Assignment —
Wherever "Hfuel" turns up in the entries, copy out the line that holds it.

Dataset entries Block Start

(* ===== verification/Engine.v ===== *)
(** * Engine: the whole store

    Puts the pieces together as [KvStore] does: skiplists behind the sharded
    index behind the façade, with the memory-mapped log as write-ahead log.
    The theorems are about the composed system; nothing of the index
    implementation shows through the [Index] interface. *)

From S2P Require Import Prelude Backoff Index SkipList SkipListProof.
From S2P Require Import SkipListRep SkipListRemove SkipListSpec Shard MmapLog.
From S2P Require Import Store.
Local Open Scope Z_scope.
Local Open Scope zkv_scope.

Section engine.
(** Loop fuel, the floating-point height estimate and the per-thread
    generator states the shards are used with. *)
Context (fuel : nat) (ceil_log4 : Z → Z) (seeds : nat → Z).

#[local] Instance engine_index : Index SL := SL_index fuel.
#[local] Instance engine_laws : IndexLaws SL := SL_laws fuel.

(** One shard: [SkipList::with_capacity_hint] in a fresh memory. *)
Definition build_shard (i : nat) (hint : Z) : res SL :=
  '(sl, m) ←r run (with_capacity_hint ceil_log4 hint) (empty_mem (seeds i));
  Ok (mkSL sl m).

Lemma build_shard_ok n :
  (n + 2 ≤ fuel)%nat → 344 + Z.of_nat n * insert_room ≤ W64 →
  ∀ i h, ∃ t, build_shard i h = Ok t ∧ idx_rep t ∅ n.
Proof.
  intros Hf Hb i h. unfold build_shard.
  destruct (with_capacity_hint_run ceil_log4 h (seeds i)) as (ml & Hml & -> & Hr).
  eexists. split; [reflexivity|]. by apply fresh_sl_rep.
Qed.

Definition engine_new (num_shards hint : Z) : res (ShardedIndex SL) :=
  ShardedIndex_new build_shard num_shards hint.

Definition engine_ops : list op → KvStore (ShardedIndex SL) →
    res (list out * KvStore (ShardedIndex SL)) := store_ops.

(** [C6] A durable store over any number of shards behaves as a finite map on
    every history, whether or not the log is full; and its log then holds the
    loaded file followed by the frames of the puts that fitted, in order. *)
Theorem kvstore_durable_history (num_shards hint : Z) (os : list op)
    (addr : Z) (f : File) (wal_bytes : Z)
    (Hnum : num_shards ≤ 2 ^ 63)
    (Hfuel : (length os + 2 ≤ fuel)%nat)
    (Hroom : 344 + Z.of_nat (length os) * insert_room ≤ W64)
    (Hwal : 0 < wal_bytes) (Hwmax : wal_bytes + PAGE ≤ 2 ^ 63)
    (Hblock : block_ok addr (align_up wal_bytes PAGE) PAGE)
    (Hslices : Forall is_slice (frames os)) :
  ∃ t log s log',
    engine_new num_shards hint = Ok t ∧ log_open None (Some addr) f wal_bytes = Ok (Some log) ∧
    engine_ops os (durable t log) = Ok (fst (map_ops os ∅), s) ∧
    wal s = Some log' ∧
    let old := take (Z.to_nat (cap log)) (contents f) in
    populated log' = old ++ concat (snd (accept (cap log - blen old) 0 (frames os))).
Proof.
  destruct (sharded_new_rep build_shard num_shards hint _ Hnum (build_shard_ok _ Hfuel Hroom))
    as (t & Hnew & Hr & _).
  destruct (open_rep addr f wal_bytes Hwal Hwmax Hblock) as (log & Ho & _ & _ & Hlog & _ & _).
  assert (Hr0 : idx_rep (index (durable t log)) ∅ (length os)) by exact Hr.
  destruct (store_ops_ok os (durable t log) ∅ Hr0) as (t' & Hrun & _).
  pose proof (appends_spec (frames os) log _ _ Hlog Hslices) as Ha.
  rewrite (opened_len _ _ Hlog) in Ha. simpl in Ha.
  eexists t, log, _, (snd (appends (frames os) log)).
  split; [exact Hnew|]. split; [exact Ho|]. split; [exact Hrun|]. split; [reflexivity|].
  cbv zeta. destruct (accept _ _ (frames os)) as [os' es].
  destruct Ha as (l' & -> & Hl' & _). apply (l_data _ _ _ Hl').
Qed.

End engine.

(** ** What the log does not record *)

(** [C28] The frame of a put has no value length, so the log is not uniquely
    decodable: two histories with different final maps leave the same bytes.
    Within one record the key length delimits the key, so a frame alone does
    determine its put. *)
Theorem wal_frames_ambiguous :
  (∀ k v k' v', blen k < 2 ^ 32 ∧ blen k' < 2 ^ 32 ∧ frame k v = frame k' v' →
     k = k' ∧ v = v') ∧
  let os1 := [Put [1] ([9] ++ frame [2] [8])] in
  let os2 := [Put [1] [9]; Put [2] [8]] in
  concat (frames os1) = concat (frames os2) ∧
  snd (map_ops os1 ∅) !! [2] = None ∧ snd (map_ops os2 ∅) !! [2] = Some [8].
Proof.
  split; [|done]. intros k v k' v' (Hk & Hk' & He). by eapply frame_inj.
Qed.

(** A store whose one-page log has no room for another frame. *)
Definition full_log : MappedLog :=
  mkLog 4096 (replicate 4096 0) 4096 4096 [] (mkFile [] 0).

(** [put] discards the result of [append]: on a full log it updates the
    index and reports success while the log keeps no trace of the record; and
    [delete] never reaches the log at all. *)
Lemma put_not_logged_when_full :
  ('(b, s) ←r put [1] [2] (durable (∅ : store_map) full_log); Ok (b, index s !! [1], wal s))
    = Ok (true, Some [2], Some full_log) ∧
  ∀ (k : bytes) (M : store_map) log s b,
    delete_key k (durable M log) = Ok (b, s) → wal s = Some log.
Proof.
  split; [vm_compute; reflexivity|]. intros k M log s b Hd. unfold delete_key in Hd.
  simpl in Hd. by simplify_eq.
Qed.

(** ** Witness *)

Definition engine_demo : list op :=
  [Put [1] [10]; Put [2] [20]; Get [2]; Del [1]; Get [1]; Len].

Lemma kvstore_durable_history_witness :
  fst (map_ops engine_demo ∅) =
    [OBool true; OBool true; OBytes (Some [20]); OBool true; OBytes None; OLen 1] ∧
  ∃ t log s log',
    engine_new (λ _, 2) (λ i, Z.of_nat i + 1) 4 64 = Ok t ∧
    log_open None (Some 4096) (mkFile [7; 8] 0) 10 = Ok (Some log) ∧
    engine_ops 10 engine_demo (durable t log) = Ok (fst (map_ops engine_demo ∅), s) ∧
    wal s = Some log' ∧
    let old := take (Z.to_nat (cap log)) [7; 8] in
    populated log' = old ++ concat (snd (accept (cap log - blen old) 0 (frames engine_demo))).
Proof.
  split; [vm_compute; reflexivity|].
  refine (kvstore_durable_history 10 (λ _, 2) (λ i, Z.of_nat i + 1) 4 64 engine_demo 4096
    (mkFile [7; 8] 0) 10 _ _ _ _ _ demo_block _).
  - discriminate.
  - apply Nat.leb_le. reflexivity.
  - apply Z.leb_le. reflexivity.
  - reflexivity.
  - apply Z.leb_le. reflexivity.
  - repeat constructor; reflexivity.
Defined.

Dataset entries Block End

Final answer —
    (Hfuel : (length os + 2 ≤ fuel)%nat)
  destruct (sharded_new_rep build_shard num_shards hint _ Hnum (build_shard_ok _ Hfuel Hroom))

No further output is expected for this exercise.